BEGIN Data for this task

(** What a correction of the score [x] leaves *)
Definition corrected (u q o c n sid : string) (x : double) (r : FeedbackReply) (d : MemDb)
    (w' : Mach Qms QCall) : Prop :=
  let d' := q_memory (m_state w') in
  fr_session_id r = sid ∧
  (∃ t, feedback_log d' = feedback_log d ++
     [{| fb_user_id := u; fb_session_id := sid; fb_question := q; fb_original_answer := o;
         fb_corrected_answer := c; fb_eval_signal := _build_feedback_eval_signal q o c n;
         fb_score := x; fb_created_at := t |}]) ∧
  (∃ t, conversation_log d' = conversation_log d ++
     [{| lo_user_id := u; lo_session_id := sid; lo_question := "[USER_FEEDBACK] " +:+ q;
         lo_answer := py_strip (c +:+ nl +:+ nl +:+ n); lo_references_json := "[]"; lo_created_at := t |}]) ∧
  abs_of (typed_memory d') =
    foldl abs_learn
      (foldl (abs_weaken u (decimal_float false 82 (-2))) (abs_of (typed_memory d))
         (filter (λ k, k ≠ "") (py_strip <$> _extract_negative_keywords_from_feedback (c +:+ nl +:+ n))))
      (amplified_items u q c (_build_feedback_eval_signal q o c n) x) ∧
  ∃ t, ∀ b, mem (get_user_profile u b) w' = (Ok (fresh_profile u t d'), w').

(** An accepted correction has a question, an answer and a correction that are
    not blank and a score that is a number; the score is brought between 0.1 and 2.
    One row of feedback and one of conversation are added under the session of the
    reply, which is the one that is given or else the user's; the memories that contain a term
    marked as wrong are weakened to 0.82 of their weight before the correction is
    learnt with the weights its score amplifies; and the profile is built anew. *)
Theorem submit_feedback_spec u q o c s n sid w r w' :
  submit_user_feedback u q o c s n sid w = (Ok r, w') →
  py_strip q ≠ "" ∧ py_strip o ≠ "" ∧ py_strip c ≠ "" ∧
  ∃ x session, float_of_json s = Ok x ∧ dict_get u (q_session_map (m_state w')) = Some session ∧
    corrected u q o c n (opt_or sid session) (clamp_score x) r (q_memory (m_state w)) w'.
Proof.
  unfold submit_user_feedback. intros Hrun.
  act_inv Hrun x1 w1 H1. apply require_run in H1 as [-> Hq]. act_inv Hrun x2 w1 H1. apply require_run in H1 as [-> Ho].
  act_inv Hrun x3 w1 H1. apply require_run in H1 as [-> Hc]. do 3 (split; [done|]). clear x1 x2 x3.
  act_inv Hrun session w1 Hses. apply session_run in Hses as [Hm Hsid]. cbv zeta in Hrun.
  act_inv Hrun x w2 Hx. injection Hx as Hx <-.
  exists x, session. split; [done|]. unfold corrected. set (sc := clamp_score x) in *.
  set (sid' := opt_or sid session) in *. set (e := _build_feedback_eval_signal q o c n) in *.
  set (kws := _extract_negative_keywords_from_feedback (c +:+ nl +:+ n)) in *.
  set (items := amplified_items u q c e sc) in *. clearbody items kws e sc sid'.
  destruct (decay_run u kws (decimal_float false 82 (-2))
    {| m_state := q_memory (m_state w1); m_tick := m_tick w1; m_calls := m_calls w1 |})
    as (k & w2 & Hdecay & Habs & Hlog & Hfb).
  cbn [m_state] in Habs, Hlog, Hfb. rewrite Hm in Habs, Hlog, Hfb.
  change (py_min d099 (py_max d01 (decimal_float false 82 (-2)))) with (decimal_float false 82 (-2)) in Habs.
  rewrite (act_ok _ _ _ _ _ (mem_eq _ _ _ _ Hdecay)) in Hrun. cbv beta in Hrun. clear Hdecay.
  match type of Hrun with _ ?v = _ => set (w3 := v) in Hrun end.
  assert (q_memory (m_state w3) = m_state w2 ∧ q_session_map (m_state w3) = q_session_map (m_state w1))
    as [Hm3 Hs3] by done. clearbody w3.
  match type of Hrun with (mem (upsert_memories items) ≫= λ _, _ ≫= λ _, _ ≫= λ _, _ ≫= ?k) _ = _ =>
    destruct (record_eq u sid' q o c e sc (py_strip (c +:+ nl +:+ nl +:+ n)) items k w3) as (p & w7 & H7 & Hs7 & Hf7 & Hc7 & Ha7 & Hp7)
  end.
  rewrite H7 in Hrun. apply returned in Hrun as [<- <-].
  rewrite Hm3, Hfb in Hf7. rewrite Hm3, Hlog in Hc7. rewrite Hm3, Habs in Ha7. split; [congruence|].
  by repeat split.
Qed.
End spec.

END Data for this task

### Problem details
Could you reproduce exactly the lines of the entries above, from the one with "reply, which is" through the one with "py_strip q ≠", and nothing else?

### Answer
    reply, which is the one that is given or else the user's; the memories that contain a term
    marked as wrong are weakened to 0.82 of their weight before the correction is
    learnt with the weights its score amplifies; and the profile is built anew. *)
Theorem submit_feedback_spec u q o c s n sid w r w' :
  submit_user_feedback u q o c s n sid w = (Ok r, w') →
  py_strip q ≠ "" ∧ py_strip o ≠ "" ∧ py_strip c ≠ "" ∧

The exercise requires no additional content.